Graft-vs. -host disease (GvHD) is a serious and complex immunological complication of haematopoietic stem cell transplantation (HSCT) and is associated with prolonged immunodeficiency and non-relapse mortality. Standard treatment of chronic GvHD comprises steroids in combination with other immunosuppressive agents. Extracorporeal photopheresis (ECP), with its immunomodulatory mechanism, is applied as part of steroid-sparing regimens for chronic GvHD. Immunocompromised, chronically ill patients are at particular risk of severe disease courses of severe acute respiratory syndrome coronavirus 2 (SARS-CoV-2) infection. T-cell immunity in SARS-CoV-2 infection is well-described but the role of the humoral immune responses is not fully understood. This case report describes a moderate course of SARS-CoV-2 infection in a patient <9 months after HSCT who was suffering from active, severe, chronic GvHD treated with prednisone and ECP. Following HSCT from a matched unrelated donor to cure acute lymphoblastic leukaemia, the 25-year-old male patient experienced multiple infectious complications associated with cytopenia, B-cell dyshomeostasis and autoantibody production followed by development of severe chronic GvHD thereafter at day +212. The steroid-sparing treatment plan consisted of supportive care, topical treatment, prednisone and ECP. He was diagnosed with SARS-CoV-2 infection at day +252, experiencing loss of smell and taste as well as a cough.
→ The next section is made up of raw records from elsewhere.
(* ===== verification/Context.v ===== *)
(** Kernel contexts: [arch/x86_64/context_switch.asm], the initial stack frames
    that [thread.c] and [process.c] build for it, and the registers that
    [fork_child_return] loads. *)
From S2P Require Import Prelude Ram.

(** The registers [context_switch] saves and restores, and the address a flow
    of control resumes at. *)
Record ctx := Ctx {
  c_rip : Z;
  c_rflags : Z;
  c_rbp : Z;
  c_rbx : Z;
  c_r12 : Z;
  c_r13 : Z;
  c_r14 : Z;
  c_r15 : Z;
  c_rsp : Z;
}.
#[export] Instance ctx_eq_dec : EqDecision ctx.
Proof. solve_decision. Defined.

(** [push v]: the stack grows down. *)
Definition push (m : ram) (sp v : Z) : ram * Z := (st64 m (u64 (sp - 8)) v, u64 (sp - 8)).
Definition pushes (m : ram) (sp : Z) (vs : list Z) : ram * Z :=
  foldl (λ '(m, sp) v, push m sp v) (m, sp) vs.
(** [pop]: the word at [sp] and the new [sp]. *)
Definition pop (m : ram) (sp : Z) : Z * Z := (ld64 m sp, u64 (sp + 8)).

(** The words of a saved context, in the order they are pushed: the [call]
    pushes the return address, the code the rest. *)
Definition ctx_words (c : ctx) : list Z :=
  [c_rip c; c_rflags c; c_rbp c; c_rbx c; c_r12 c; c_r13 c; c_r14 c; c_r15 c].

(** The pops of [context_switch] from the stack pointer [sp] on, and its [ret]. *)
Definition ctx_load (m : ram) (sp : Z) : ctx :=
  let '(r15, sp) := pop m sp in
  let '(r14, sp) := pop m sp in
  let '(r13, sp) := pop m sp in
  let '(r12, sp) := pop m sp in
  let '(rbx, sp) := pop m sp in
  let '(rbp, sp) := pop m sp in
  let '(rflags, sp) := pop m sp in
  let '(rip, sp) := pop m sp in
  Ctx rip rflags rbp rbx r12 r13 r14 r15 sp.

(** [context_switch(&old, new_rsp)] called in context [c]: the memory with the
    saved registers, the value stored through the first argument, and the
    context that runs next. *)
Definition context_switch (c : ctx) (m : ram) (new_rsp : Z) : ram * Z * ctx :=
  let '(m, old_rsp) := pushes m (c_rsp c) (ctx_words c) in
  (m, old_rsp, ctx_load m new_rsp).

(** ** Initial frames *)

Definition THREAD_STACK_SIZE : Z := 16384.
Definition INITIAL_RFLAGS : Z := 0x2.

(** What [thread_create] and [thread_create_user] push on a fresh stack:
    the trampoline, the flags, [rbp], [rbx], [r12] = entry, [r13] = argument,
    [r14] = user stack, [r15]. *)
Definition initial_frame (m : ram) (stack trampoline entry arg user_stack : Z) : ram * Z :=
  pushes m (u64 (stack + THREAD_STACK_SIZE))
    [trampoline; INITIAL_RFLAGS; 0; 0; entry; arg; user_stack; 0].

(** What [process_fork] pushes for the child; [r15] is the thread. *)
Definition fork_frame (m : ram) (stack fork_child_return ct : Z) : ram * Z :=
  pushes m (u64 (stack + THREAD_STACK_SIZE)) [fork_child_return; 0x202; 0; 0; 0; 0; 0; ct].

(** The registers of a process at a system call ([cpu_state_t]). *)
Record cpu_state := CpuState {
  s_r15 : Z; s_r14 : Z; s_r13 : Z; s_r12 : Z; s_r11 : Z; s_r10 : Z; s_r9 : Z; s_r8 : Z;
  s_rbp : Z; s_rdi : Z; s_rsi : Z; s_rdx : Z; s_rcx : Z; s_rbx : Z; s_rax : Z;
  s_rip : Z; s_rflags : Z; s_rsp : Z;
}.
#[export] Instance cpu_state_eq_dec : EqDecision cpu_state.
Proof. solve_decision. Defined.
Definition zero_state : cpu_state := CpuState 0 0 0 0 0 0 0 0 0 0 0 0 0 0 0 0 0 0.

(** The [fork_user_*] fields that [process_fork] fills. *)
Definition fork_regs (p : cpu_state) : cpu_state :=
  CpuState (s_r15 p) (s_r14 p) (s_r13 p) (s_r12 p) (s_r11 p) (s_r10 p) (s_r9 p) (s_r8 p)
    (s_rbp p) (s_rdi p) (s_rsi p) (s_rdx p) (s_rcx p) (s_rbx p) 0 (s_rip p) (s_rflags p) (s_rsp p).

(** [fork_child_return]: the registers of user code after its [sysret], which
    takes [rip] from [rcx] and [rflags] from [r11]. *)
Definition fork_child_return (f : cpu_state) : cpu_state :=
  let rcx := s_rip f in
  let r11 := s_rflags f in
  CpuState (s_r15 f) (s_r14 f) (s_r13 f) (s_r12 f) r11 (s_r10 f) (s_r9 f) (s_r8 f)
    (s_rbp f) (s_rdi f) (s_rsi f) (s_rdx f) rcx (s_rbx f) (s_rax f) rcx r11 (s_rsp f).

(** What a system call leaves in the registers of its caller: [syscall_entry]
    saved the state [p] and returns through the same [sysret]. *)
Definition syscall_return (p : cpu_state) (rax : Z) : cpu_state :=
  CpuState (s_r15 p) (s_r14 p) (s_r13 p) (s_r12 p) (s_rflags p) (s_r10 p) (s_r9 p) (s_r8 p)
    (s_rbp p) (s_rdi p) (s_rsi p) (s_rdx p) (s_rip p) (s_rbx p) rax (s_rip p) (s_rflags p) (s_rsp p).

(** ** Laws *)

(** Words pushed below [sp] without wrap-around: each lands in its slot. *)
Lemma pushes_spec vs m sp m' sp' :
  8 * Z.of_nat (length vs) ≤ sp < 2 ^ 64 → Forall (λ v, 0 ≤ v < 2 ^ 64) vs →
  pushes m sp vs = (m', sp') →
  sp' = sp - 8 * Z.of_nat (length vs) ∧
  (∀ k v, vs !! k = Some v → ld64 m' (sp - 8 * (Z.of_nat k + 1)) = v) ∧
  (∀ b, ¬ (sp' ≤ b < sp) → ld8 m' b = ld8 m b).
Proof.
  unfold pushes. revert m sp. induction vs as [|v vs IH]; intros m sp Hsp Hv E; cbn [foldl] in E.
  { injection E as -> ->. cbn. split_and!; [lia|done|done]. }
  cbn [length] in *. inversion_clear Hv as [|?? Hv0 Hvs]. unfold push in E at 2.
  rewrite (u64_small (sp - 8)) in E by lia.
  apply IH in E as (-> & Hk & Ho); [|lia|done].
  split_and!; [lia| |].
  - intros [|k] x Hx; cbn in Hx.
    + injection Hx as <-. rewrite <- (ld64_st64_eq m (sp - 8 * (Z.of_nat 0 + 1)) v) by lia.
      unfold ld64 at 1 2. apply ld_le_ext. intros b Hb. rewrite Ho by lia. done.
    + rewrite <- (Hk k x Hx). f_equal. lia.
  - intros b Hb. rewrite Ho by lia. unfold st64. apply ld8_st_le_out. lia.
Qed.

(** Loading reads back what was pushed. *)
Lemma ctx_load_words m sp c :
  0 ≤ sp → sp + 64 < 2 ^ 64 → c_rsp c = sp + 64 →
  (∀ k v, ctx_words c !! k = Some v → ld64 m (sp + 64 - 8 * (Z.of_nat k + 1)) = v) →
  ctx_load m sp = c.
Proof.
  intros H0 H1 Hsp Hw. unfold ctx_load, pop.
  pose proof (Hw 0%nat _ eq_refl) as W0. pose proof (Hw 1%nat _ eq_refl) as W1.
  pose proof (Hw 2%nat _ eq_refl) as W2. pose proof (Hw 3%nat _ eq_refl) as W3.
  pose proof (Hw 4%nat _ eq_refl) as W4. pose proof (Hw 5%nat _ eq_refl) as W5.
  pose proof (Hw 6%nat _ eq_refl) as W6. pose proof (Hw 7%nat _ eq_refl) as W7.
  usimpl. destruct c as [rip fl bp bx r12 r13 r14 r15 rsp].
  cbn [c_rip c_rflags c_rbp c_rbx c_r12 c_r13 c_r14 c_r15 c_rsp] in *. subst rsp.
  f_equal; first [lia | etransitivity; [|eassumption]; f_equal; lia].
Qed.

Definition ctx_ok (c : ctx) : Prop :=
  64 ≤ c_rsp c < 2 ^ 64 ∧ Forall (λ v, 0 ≤ v < 2 ^ 64) (ctx_words c).

Lemma context_switch_inv c m new m' old next :
  ctx_ok c → context_switch c m new = (m', old, next) →
  old = c_rsp c - 64 ∧ ctx_load m' old = c ∧ next = ctx_load m' new ∧
  (∀ b, ¬ (c_rsp c - 64 ≤ b < c_rsp c) → ld8 m' b = ld8 m b).
Proof.
  intros [Hsp Hw] E. unfold context_switch in E.
  destruct (pushes m (c_rsp c) (ctx_words c)) as [m1 o1] eqn:Ep. injection E as -> -> <-.
  apply pushes_spec in Ep as (-> & Hk & Ho); [|cbn; lia|done].
  change (8 * Z.of_nat (length (ctx_words c))) with 64 in *.
  split_and!; [done| |done|done].
  apply ctx_load_words; [lia|lia|lia|]. intros k v Hv. rewrite <- (Hk k v Hv). f_equal. lia.
Qed.

(** A context depends only on its eight words. *)
Lemma ctx_load_ext m m' sp :
  0 ≤ sp → sp + 64 < 2 ^ 64 → (∀ b, sp ≤ b < sp + 64 → ld8 m' b = ld8 m b) →
  ctx_load m' sp = ctx_load m sp.
Proof.
  intros H0 H1 He. unfold ctx_load, pop. usimpl.
  assert (Hw : ∀ a, sp ≤ a → a + 8 ≤ sp + 64 → ld64 m' a = ld64 m a).
  { intros a Ha1 Ha2. unfold ld64. apply ld_le_ext. intros b Hb. apply He. lia. }
  f_equal; apply Hw; lia.
Qed.

(** The context that a thread with a fresh stack starts in. *)
Lemma frame_ctx m stack ws m' rsp :
  0 ≤ stack → stack + THREAD_STACK_SIZE < 2 ^ 64 → length ws = 8%nat →
  Forall (λ v, 0 ≤ v < 2 ^ 64) ws →
  pushes m (u64 (stack + THREAD_STACK_SIZE)) ws = (m', rsp) →
  rsp = stack + 16320 ∧
  ctx_words (ctx_load m' rsp) = ws ∧ c_rsp (ctx_load m' rsp) = stack + THREAD_STACK_SIZE ∧
  (∀ b, ¬ (stack ≤ b < stack + THREAD_STACK_SIZE) → ld8 m' b = ld8 m b).
Proof.
  unfold THREAD_STACK_SIZE. intros H0 H1 Hl Hw E.
  rewrite u64_small in E by lia.
  apply pushes_spec in E as (-> & Hk & Ho); [|lia|done]. rewrite Hl in *.
  replace (stack + 16384 - 8 * Z.of_nat 8) with (stack + 16320) in * by lia.
  destruct ws as [|w0 [|w1 [|w2 [|w3 [|w4 [|w5 [|w6 [|w7 [|]]]]]]]]]; try done.
  rewrite (ctx_load_words m' (stack + 16320)
    (Ctx w0 w1 w2 w3 w4 w5 w6 w7 (stack + 16384))); [|lia|lia|cbn; lia|].
  - split_and!; [done|done|done|]. intros b Hb. apply Ho. lia.
  - intros k v Hv. rewrite <- (Hk k v Hv). f_equal. lia.
Qed.

(** A kernel context survives a round of the scheduler: when a flow of
    control [c] switches away with [context_switch] and, after any changes of
    memory outside the 64 bytes it pushed, any other context switches to the
    stack pointer that was saved for it, [c] resumes with all the registers the
    ABI requires (return address, flags, [rbp], [rbx], [r12]-[r15], [rsp])
    unchanged. *)
Theorem context_switch_roundtrip c d m m' new n1 old n2 old2 next next2 :
  ctx_ok c → ctx_ok d →
  c_rsp d ≤ c_rsp c - 64 ∨ c_rsp c ≤ c_rsp d - 64 →
  context_switch c m new = (n1, old, next) →
  (∀ b, c_rsp c - 64 ≤ b < c_rsp c → ld8 m' b = ld8 n1 b) →
  context_switch d m' old = (n2, old2, next2) →
  next2 = c.
Proof.
  intros Hc Hd Hs E1 Hm E2.
  apply context_switch_inv in E1 as (-> & El & _ & _); [|done].
  apply context_switch_inv in E2 as (_ & _ & -> & Ho); [|done].
  destruct Hc as [Hc _]. etransitivity; [|exact El].
  apply ctx_load_ext; [lia|lia|]. intros b Hb. rewrite Ho by lia. apply Hm. lia.
Qed.

(** The child of a fork returns from the system call exactly as the parent
    does, except that its result is 0: [fork_child_return] applied to the
    registers that [process_fork] saved gives the state [syscall_entry] gives
    the caller when the call returns 0. *)
Lemma fork_child_like_parent p : fork_child_return (fork_regs p) = syscall_return p 0.
Proof. by destruct p. Qed.

Lemma context_switch_witness :
  let c := Ctx 0x4000 0x202 1 2 3 4 5 6 0x9000 in
  let d := Ctx 0x5000 0x2 7 8 9 10 11 12 0xA000 in
  (context_switch d (context_switch c ∅ 0x100).1.1 (context_switch c ∅ 0x100).1.2).2 = c.
Proof.
  intros c d. destruct (context_switch c ∅ 0x100) as [[n1 old] next] eqn:E1.
  destruct (context_switch d n1 old) as [[n2 old2] next2] eqn:E2.
  unfold fst, snd. rewrite E2.
  apply (context_switch_roundtrip c d ∅ n1 0x100 n1 old n2 old2 next next2).
  - split; [vdone|]. repeat constructor; vdone.
  - split; [vdone|]. repeat constructor; vdone.
  - right. vdone.
  - exact E1.
  - intros b _. reflexivity.
  - exact E2.
Defined.
Lemma remove_leaf s path n x :
  fs_inv s → good_path path → vfs_find s path = Ret n → n ≠ 0 → n ≠ vfs_root s →
  vnodes s !! n = Some x → v_children x = [] →
  returns (vfs_remove s path) (λ '(rv, s'), rv = 0 ∧
    vfs_root s' = vfs_root s ∧ vfs_ram s' = vfs_ram s ∧ fs_inv s' ∧
    pruned n (vnodes s) (vnodes s') ∧ ∀ q,
      (block_of n x q → ka_size (vfs_heap s') q = None) ∧
      (¬ block_of n x q → ka_size (vfs_heap s') q = ka_size (vfs_heap s) q)).
Proof.
  intros [T Hs] Hg Hf Hn0 Hnr Hx Hc. unfold vfs_remove. rewrite Hf, bind_Ret.
  destruct (Z.eqb_spec n 0), (Z.eqb_spec n (vfs_root s)); try done. cbn [orb].
  rewrite (find_resolves s path T Hg) in Hf. injection Hf as Hf.
  destruct (resolve (vnodes s) (vfs_root s) (components path)) as [n'|] eqn:Er; [|done].
  cbn in Hf. subst n'. destruct (resolve_parent _ _ _ _ T Er Hnr Hx) as (Hp0 & d & Hd & Hin).
  unfold get_vnode. rewrite Hx. cbn [deref]. rewrite bind_Ret.
  destruct (Z.eqb_spec (v_parent x) 0); [done|].
  rewrite (bool_decide_false (0 < child_count x)%nat), andb_false_r by (unfold child_count; rewrite Hc; cbn; lia).
  rewrite Hd. cbn [deref]. rewrite bind_Ret.
  assert (Hnd : NoDup (v_children d)) by (eapply NoDup_fmap_1, (ti_names _ _ T _ _ Hd)).
  destruct (index_of_spec n _ Hin Hnd) as (i & -> & ->).
  set (d' := set_children d _). set (s1 := put_vnode s (v_parent x) d').
  assert (Hne : n ≠ v_parent x).
  { intros E. rewrite <- E, Hx in Hd. injection Hd as <-. rewrite Hc in Hin. by apply elem_of_nil in Hin. }
  assert (Hs1 : store_inv s1) by by eapply store_inv_node.
  assert (Hx1 : vnodes s1 !! n = Some x) by (cbn; by rewrite lookup_insert_ne).
  pose proof (free_blocks s1 n x Hs1 Hx1) as Hfree. unfold owns in Hfree.
  destruct (if negb (v_data x =? 0) && negb (v_borrowed x) then v_free s1 (v_data x) else Ret s1) as [s2| | |]; [|by destruct Hfree..].
  rewrite bind_Ret. rewrite bind_Ret in Hfree.
  destruct (proj1 (returns_iff _ _) Hfree) as (s3 & -> & h & -> & Hi & Hq). rewrite bind_Ret.
  pose proof (pruned_intro _ _ _ _ _ _ T Hx eq_refl Hd Hne) as P.
  split; [done|]. split; [done|]. split; [done|]. split; [|split; [exact P|exact Hq]]. split.
  - by eapply tree_inv_prune.
  - apply (store_inv_prune s n x _ h Hs Hx P Hi). intros q Hb. by apply Hq.
Qed.
Lemma read_spec s n x out len :
  vnodes s !! n = Some x → n ≠ 0 → v_type x = VFS_FILE → 0 ≤ v_size x < 2 ^ 31 → 0 ≤ len →
  0 < out → out + len `min` v_size x ≤ 2 ^ 64 → 0 ≤ v_data x → v_data x + v_size x ≤ 2 ^ 64 →
  out + len `min` v_size x ≤ v_data x ∨ v_data x + v_size x ≤ out →
  data_valid (vfs_heap s) (v_data x) (v_size x) = true →
  returns (vfs_read s n out len) (λ '(rd, s2), rd = len `min` v_size x ∧
    vnodes s2 = vnodes s ∧ vfs_heap s2 = vfs_heap s ∧
    ∀ b, ld8 (vfs_ram s2) b =
      if (out <=? b) && (b <? out + len `min` v_size x) then ld8 (vfs_ram s) (v_data x + (b - out))
      else ld8 (vfs_ram s) b).
Proof.
  intros Hx Hn0 Hty Hsz Hlen Hout Hob Hd Hdb Hdis Hv. unfold vfs_read.
  destruct (Z.eqb_spec n 0); [done|]. unfold get_vnode. rewrite Hx. cbn [deref]. rewrite bind_Ret.
  rewrite bool_decide_true by done. destruct (Z.eqb_spec out 0); [lia|]. cbn [negb orb].
  replace (if len <? v_size x then len else v_size x) with (len `min` v_size x) by (zcase; lia).
  set (k := len `min` v_size x) in *. rewrite through_valid by (eapply data_valid_mono; [done|lia]).
  set (m := if 0 <? k then memcpy (vfs_ram s) out (v_data x) k else vfs_ram s).
  replace (if 0 <? k then Ret _ else Ret _) with (Ret m) by (unfold m; by destruct (0 <? k)). rewrite bind_Ret. unfold m.
  split; [rewrite i32_small; lia|]. split; [done|]. split; [done|]. intros b. cbn.
  destruct (Z.ltb_spec 0 k).
  - apply ld8_memcpy; lia.
  - repeat zcase; cbn; try done; lia.
Qed.
(** The header fields read back. *)
Lemma header_fields m a e r :
  holds m a (header e ++ r) → entry_ok e → 0 < a → a + HDR_SIZE < 2 ^ 64 →
  magic_ok m a = true ∧ hex_val m (u64 (a + HDR_NAMESIZE)) 8 = lenZ (e_name e) + 1 ∧
  hex_val m (u64 (a + HDR_FILESIZE)) 8 = lenZ (e_data e) ∧
  hex_val m (u64 (a + HDR_MODE)) 8 = e_mode e.
Proof.
  unfold header, HDR_SIZE, HDR_NAMESIZE, HDR_FILESIZE, HDR_MODE. rewrite <- !app_assoc.
  intros Hh (_ & Hm & Hn & Hd) Ha Hb. pose proof (lenZ_nonneg (e_name e)). pose proof (lenZ_nonneg (e_data e)).
  apply holds_app in Hh as [Hmagic Hh]. apply holds_app in Hh as [_ Hh].
  assert (Hhm := Hh). apply holds_app in Hh as [_ Hh]. apply holds_app in Hh as [_ Hh].
  assert (Hhd := Hh). apply holds_app in Hh as [_ Hh]. apply holds_app in Hh as [_ Hhn].
  rewrite ?length_to_hex, ?length_replicate in Hhm, Hhd, Hhn. cbn [length] in Hhm, Hhd, Hhn.
  split; [|split; [|split]].
  - unfold magic_ok. rewrite !u64_small by lia.
    assert (Hb0 : ∀ i x, [48; 55; 48; 55; 48; 49] !! i = Some x → ld8 m (a + Z.of_nat i) = x) by exact Hmagic.
    by rewrite (Hb0 0%nat _ eq_refl : ld8 m (a + 0) = 48), (Hb0 1%nat _ eq_refl : ld8 m (a + 1) = 55),
      (Hb0 2%nat _ eq_refl : ld8 m (a + 2) = 48), (Hb0 3%nat _ eq_refl : ld8 m (a + 3) = 55),
      (Hb0 4%nat _ eq_refl : ld8 m (a + 4) = 48), (Hb0 5%nat _ eq_refl : ld8 m (a + 5) = 49).
  - rewrite u64_small by lia. eapply hex_val_spec; [|lia|lia|lia].
    replace (a + 94) with (a + Z.of_nat 6 + Z.of_nat 8 + Z.of_nat 8 + Z.of_nat 32 + Z.of_nat 8 + Z.of_nat 32) by lia.
    exact Hhn.
  - rewrite u64_small by lia. eapply hex_val_spec; [|lia|lia|lia].
    replace (a + 54) with (a + Z.of_nat 6 + Z.of_nat 8 + Z.of_nat 8 + Z.of_nat 32) by lia. exact Hhd.
  - rewrite u64_small by lia. eapply hex_val_spec; [|lia|lia|lia].
    replace (a + 14) with (a + Z.of_nat 6 + Z.of_nat 8) by lia. exact Hhm.
Qed.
The patient's oxygen saturation was between 94 and 97% on room air, and computed tomography images showed evolution of typical of SARS-CoV-2 infiltrates. In addition to cytopenia and immune dyshomeostasis, laboratory tests confirmed macrophage activating syndrome, transaminitis and Epstein-Barr virus viraemia. At that time, anti-SARS-CoV-2 monoclonal antibodies were not available in Austria and remdesivir seemed contraindicated. Surprisingly, despite severe lymphopenia the patient developed SARS-CoV-2-specific antibodies within 15 days, which was followed by clearance of SARS-CoV-2 and EBV with resolution of symptoms. Thereafter, parameters of immune dysregulation such as lymphopenia and B-cell dyshomeostasis, the latter characterised by elevated CD21low B cells and autoantibody expression, normalised. Moreover, we observed complete response of active chronic GvHD to treatment.